# Lab 10: Low-Rank Adaptation (LoRA)

Low-Rank Adaptation (LoRA) is a method to efficiently fine-tune large pre-trained language models. Instead of updating all the parameters of a model, LoRA introduces trainable low-rank matrices that are added to the original weights, keeping the pre-trained weights frozen. This approach significantly reduces the number of parameters that need to be optimized, leading to lower computational costs and faster training.


1. **Parameter Efficiency**: Instead of updating the entire weight matrices in the transformer layers, LoRA adds low-rank matrices (e.g., rank=1 or 2), which are much smaller in size.
2. **Frozen Base Model**: The base pre-trained model remains untouched, preserving its knowledge while adapting it to new tasks through the low-rank updates.
3. **Scalability**: LoRA is highly scalable and can be applied to models with billions of parameters while requiring only a fraction of the resources needed for full fine-tuning.

### How It Works:

LoRA modifies a weight matrix \( W \) in the transformer model as follows:

$W \rightarrow W + \Delta W \quad \text{where} \quad \Delta W = A \cdot B$

- \( A \) and \( B \) are low-rank matrices, with dimensions much smaller than \( W \).
- \( A \) and \( B \) are the only trainable parameters, reducing the total number of trainable parameters significantly.
  
![LoRA Schematic](https://cdn.prod.website-files.com/62c4a9809a85693c49c4674f/65b80a7f61892487cf1e3af6_lora-1.png)

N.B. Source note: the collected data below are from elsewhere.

Lemma target_filters sockPair argv opts pid (s : st) :
  vars s = [] →
  let out := mkdir_target sockPair argv opts pid s in
  out.1 = Halt (HExit EXIT_SUCCESS) →
  vars out.2 = fprog_of Unotify.mkdir_filter ::
    (if secondFilter opts =? -1 then [] else [fprog_of (Unotify.filter2 (secondFilter opts))]).
Proof.
  intros Hs out. unfold out, mkdir_target. clear out.
  erewrite run_bind by reflexivity.
  unfold must, must_zero.
  match goal with |- context [(must_if ?ok ?c ?m ≫= ?k) ?s0] =>
    destruct (must_if_run ok c m k s0) as [(v1 & s1 & _ & -> & V1)|Hn]; [|done] end.
  match goal with |- context [(must_if ?ok ?c ?m ≫= ?k) ?s0] =>
    destruct (must_if_run ok c m k s0) as [(v2 & s2 & _ & -> & V2)|Hn]; [|done] end.
  simpl in V1. rewrite V1, Hs in V2.
  unfold installNotifyFilter.
  destruct (install_run SECCOMP_FILTER_FLAG_NEW_LISTENER Unotify.mkdir_filter s2)
    as (r & s3 & H3 & V3). rewrite V2 in V3.
  destruct r as [e|nfd].
  { intros Hx. exfalso. unfold mbind, M_bind in Hx. rewrite H3 in Hx.
    destruct (@p_systmErr_halts _ _ _ _ Z "seccomp-install-notify-filter" s3)
      as (h & s4 & E4 & [->| ->] & _); rewrite E4 in Hx; done. }
  erewrite run_bind by (erewrite run_bind by exact H3; reflexivity).
  destruct (secondFilter opts =? -1); cbn [negb when].
  - erewrite run_bind by reflexivity. intros _. by rewrite (none_target_rest sockPair nfd argv).
  - unfold installFilter2.
    destruct (install_run 0 (Unotify.filter2 (secondFilter opts)) s3) as (r & s4 & H4 & V4).
    rewrite V3 in V4. destruct r as [e|v].
    { intros Hx. exfalso. unfold mbind, M_bind in Hx. rewrite H4 in Hx.
      destruct (@p_systmErr_halts _ _ _ _ unit "seccomp-install-filter-2" s4)
        as (h & s5 & E5 & [->| ->] & _); rewrite E5 in Hx; done. }
    erewrite run_bind by (erewrite run_bind by exact H4; reflexivity).
    intros _. by rewrite (none_target_rest sockPair nfd argv).
Qed.
(** Whatever the command line and whatever calls fail, a target of
    [seccomp_unotify_mkdir.c] that ends with success has installed the
    notification filter and, exactly when the option [-f] asked for it, the
    second filter after it, and nothing else; the options can only ask for a
    second filter that returns [SECCOMP_RET_ERRNO] or [SECCOMP_RET_TRACE]. *)
Theorem mkdir_target_filters pname l rest opts sockPair argv pid (s0 s1 s : st) :
  parseCommandLineOptions pname l rest s0 = (Ok opts, s1) →
  vars s = [] →
  let out := mkdir_target sockPair argv opts pid s in
  out.1 = Halt (HExit EXIT_SUCCESS) →
  ∃ second, vars out.2 = fprog_of Unotify.mkdir_filter :: second ∧
    ((secondFilter opts = -1 ∧ second = []) ∨
     (secondFilter opts = SECCOMP_RET_ERRNO ∧
      second = [fprog_of (Unotify.filter2 SECCOMP_RET_ERRNO)]) ∨
     (secondFilter opts = SECCOMP_RET_TRACE ∧
      second = [fprog_of (Unotify.filter2 SECCOMP_RET_TRACE)])).
Proof.
  intros Hp Hs out Hout. apply parseCommandLineOptions_second in Hp.
  eexists. split; [by apply target_filters|].
  unfold second_ok in Hp. rewrite !elem_of_cons in Hp.
  destruct Hp as [->|[->|[->|?%elem_of_nil]]]; [by left|right; by left|right; by right|done].
Qed.
End facts.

1. The original weight matrix \( W \) is frozen.
2. Trainable low-rank matrices \( A \) and \( B \) are added to adapt the model for a new task.

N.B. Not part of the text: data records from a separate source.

Definition zapSubtree (inotifyFd : Z) (path : string) : P Z :=
  logMessage VB_NOISY ("Zapping subtree: " +:+ path +:+ nl);;
  pn ← strdup path;
  c ← var wlCache;
  match pn with
  | Some pn => zap_slots inotifyFd pn 0 c 0
  | None => if existsb live c then stop HUndef else mret 0     (* [strncmp] of a null pointer *)
  end.

(** *** Rebuilding everything *)

Definition close_fd (fd : Z) : P unit := call (IClose fd) (sys_close fd);; skip.

Definition reinitialize (oldInotifyFd : Z) : P Z :=
  (if 0 <=? oldInotifyFd then
     close_fd oldInotifyFd;;
     upd (set_cnts (λ c, set_reinitCnt (reinitCnt c + 1) c));;
     n ← var (λ v, reinitCnt v.(cnts));
     logMessage 0 ("Reinitializing cache and inotify FD (reinitCnt = " +:+ fmt_d n +:+ ")" +:+ nl)
   else
     logMessage 0 ("Initializing cache" +:+ nl);;
     upd (set_cnts (set_reinitCnt 0)));;
  r ← call IInit sys_inotify_init;
  match r with
  | inl _ => perror_exit "inotify_init"
  | inr inotifyFd =>
      logMessage VB_BASIC ("    new inotifyFd = " +:+ fmt_d inotifyFd +:+ nl);;
      freeCache;;
      roots ← var rootDirPaths;
      for_each roots (λ r, match r with Some p => watchSubtree inotifyFd p | None => skip end);;
      c ← var wlCache;
      when (0 <=? oldInotifyFd)
        (logMessage 0 ("Rebuilt cache with " +:+ fmt_d (count_live c) +:+ " entries" +:+ nl));;
      mret inotifyFd
  end.
End program.

(** ** Laws of the outside *)

Class InotifyLaws (W : Type) `{!InotifySys W} : Prop := {
  (** a watch descriptor is nonnegative *)
  add_watch_nonneg fd p m w wd w' : sys_add_watch fd p m w = (inr wd, w') → 0 <= wd;
  (** a path of [PATH_MAX] bytes or more fails with [ENAMETOOLONG] *)
  add_watch_short fd p m w wd w' :
    sys_add_watch fd p m w = (inr wd, w') → (String.length p < PATH_MAX)%nat;
  (** the allocator returns as many elements as were asked for *)
  realloc_len n w fresh w' : sys_realloc n w = (inr fresh, w') → length fresh = n
}.

(** ** Paths *)

Lemma strncmp_eq_prefix pn path :
  strncmp_eq pn path (String.length pn) = true ↔ ∃ r, path = pn +:+ r.
Proof.
  unfold strncmp_eq, take_str. rewrite bool_decide_eq_true.
  rewrite <- length_chars, firstn_all. rewrite of_chars_chars. split.
  - intros H. exists (of_chars (drop (length (chars pn)) (chars path))).
    apply chars_inj. rewrite chars_app, chars_of_chars.
    apply (f_equal chars) in H. rewrite chars_of_chars in H.
    rewrite H at 1. by rewrite take_drop.
  - intros [r ->]. rewrite chars_app, take_app_length. by rewrite of_chars_chars.
Qed.

Lemma drop_str_app s t : drop_str (String.length s) (s +:+ t) = t.
Proof.
  unfold drop_str. rewrite chars_app, <- length_chars, drop_app_length. apply of_chars_chars.
Qed.

(** [in_subtree] is "the directory itself or a path below it". *)
Lemma in_subtree_spec pn path :
  in_subtree pn path = true ↔ path = pn ∨ ∃ r, path = pn +:+ "/" +:+ r.
Proof.
  unfold in_subtree. rewrite andb_true_iff, strncmp_eq_prefix. split.
  - intros [[r ->] H]. rewrite drop_str_app in H. destruct r as [|c r].
    + left. apply append_nil_r.
    + rewrite bool_decide_eq_true in H. subst. right. by exists r.
  - intros [->|[r ->]].
    + split; [exists ""; by rewrite append_nil_r|].
      rewrite <- (append_nil_r pn) at 2. by rewrite drop_str_app.
    + split; [by eexists|]. by rewrite drop_str_app.
Qed.

(** ** Runs of the basic operations *)

Section runs.
Context {L : Libc} {W : Type} `{!InotifySys W, !InotifyLaws W}.
Local Abbreviation st := (pst ivars icall W).
Local Abbreviation cache s := (wlCache (vars s)).

(** [s'] differs from [s] in the cache, which is [c], and in messages. *)
Definition becomes (c : list watch) (s s' : st) : Prop :=
  ∃ p l, s' = Pst p (set_cache c (set_log l (vars s))) (trace s) (world s) ∧
         (is_Some l ↔ is_Some (logfp (vars s))).

(** [s'] differs from [s] in messages only. *)
Definition quiet (s s' : st) : Prop := becomes (cache s) s s'.

Lemma becomes_trans c c' s s' s'' : becomes c s s' → becomes c' s' s'' → becomes c' s s''.
Proof.
  intros (p & l & -> & Hl) (p' & l' & -> & Hl'). exists p', l'. split; [done|].
  by rewrite Hl'.
Qed.

Lemma becomes_cache c s s' : becomes c s s' → cache s' = c.
Proof. by intros (p & l & -> & _). Qed.

Lemma becomes_quiet c s s' s'' : becomes c s s' → quiet s' s'' → becomes c s s''.
Proof.
  intros H H'. unfold quiet in H'. rewrite (becomes_cache _ _ _ H) in H'.
  by eapply becomes_trans.
Qed.

Lemma quiet_refl s : quiet s s.
Proof. exists (pr s), (logfp (vars s)). split; [by destruct s as [? []]|done]. Qed.

Lemma becomes_self s : becomes (cache s) s s.
Proof. apply quiet_refl. Qed.

Lemma becomes_trace c s s' : becomes c s s' → trace s' = trace s.
Proof. by intros (p & l & -> & _). Qed.

Lemma becomes_world c s s' : becomes c s s' → world s' = world s.
Proof. by intros (p & l & -> & _). Qed.

Lemma var_run {A} (f : ivars → A) (s : st) : var f s = (Ok (f (vars s)), s).
Proof. done. Qed.

Lemma logMessage_run vb t (s : st) :
  ∃ s', logMessage vb t s = (Ok tt, s') ∧ quiet s s'.
Proof.
  unfold logMessage. erewrite run_bind by apply var_run.
  assert (∃ p, when ((vb =? 0) || has vb (verboseMask (cfg (vars s)))) (eprintf t) s =
    (Ok tt, Pst p (vars s) (trace s) (world s))) as [p Hw].
  { destruct (_ || _); [by eexists|]. exists (pr s). by destruct s. }
  erewrite run_bind by exact Hw. erewrite run_bind by apply var_run. cbn [vars].
  destruct (logfp (vars s)) as [old|] eqn:El.
  - unfold fprintf_log. erewrite run_bind by apply var_run. cbn [vars]. rewrite El.
    eexists. split; [reflexivity|]. exists p, (Some (old +:+ t)). split; [done|].
    rewrite El. split; by eexists.
  - eexists. split; [reflexivity|]. exists p, (logfp (vars s)).
    split; [by destruct s as [? []]|done].
Qed.

Lemma slot_at_run (j : nat) w (s : st) :
  cache s !! j = Some w → slot_at (Z.of_nat j) s = (Ok w, s).
Proof.
  intros H. unfold slot_at. erewrite run_bind by apply var_run.
  rewrite (proj2 (Z.leb_le _ _)) by lia. rewrite Nat2Z.id. by rewrite H.
Qed.

Lemma set_slot_run (j : nat) w (s : st) :
  ∃ s', set_slot (Z.of_nat j) w s = (Ok tt, s') ∧ becomes (<[j := w]> (cache s)) s s'.
Proof.
  eexists. split; [reflexivity|]. rewrite Nat2Z.id.
  exists (pr s), (logfp (vars s)). split; [by destruct s as [? []]|done].
Qed.

Lemma mark_run (j : nat) (s : st) :
  (j < length (cache s))%nat →
  ∃ s', markCacheSlotEmpty (Z.of_nat j) s = (Ok tt, s') ∧
        becomes (<[j := free_slot]> (cache s)) s s'.
Proof.
  intros Hj. apply lookup_lt_is_Some in Hj as [w Hw]. unfold markCacheSlotEmpty.
  erewrite run_bind by (by apply slot_at_run).
  edestruct logMessage_run as (s1 & Hl & Hq). erewrite run_bind by exact Hl.
  destruct (set_slot_run j free_slot s1) as (s2 & H2 & Hb).
  exists s2. split; [done|]. rewrite (becomes_cache _ _ _ Hq) in Hb.
  by eapply becomes_trans.
Qed.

This low-rank adaptation ensures that the model can adapt to specific tasks without updating the full weight matrices.

### Advantages of LoRA:

1. **Efficiency**: Requires less memory and computational resources.
2. **Speed**: Faster training compared to full fine-tuning.
3. **Reusability**: Pre-trained weights are preserved and can be reused across multiple tasks.

In [None]:
# !pip install "peft==0.2.0"
# !pip install "transformers==4.27.2" "datasets==2.9.0" "accelerate==0.17.1" "evaluate==0.4.0" loralib --upgrade --quiet
# !pip install rouge-score tensorboard py7zr

: 

In [1]:
rm -rf ~/.cache/huggingface

In [1]:
from datasets import concatenate_datasets
import numpy as np
from datasets import load_dataset
from transformers import AutoTokenizer, AutoModelForSeq2SeqLM
from transformers import AutoModelForSeq2SeqLM
from peft import LoraConfig, get_peft_model, prepare_model_for_kbit_training, TaskType
from transformers import DataCollatorForSeq2Seq
from transformers import Seq2SeqTrainer, Seq2SeqTrainingArguments
import evaluate
from datasets import load_from_disk
from tqdm import tqdm



In [2]:
dataset = load_dataset("samsum")
 
print(f"Train dataset size: {len(dataset['train'])}")
print(f"Test dataset size: {len(dataset['test'])}")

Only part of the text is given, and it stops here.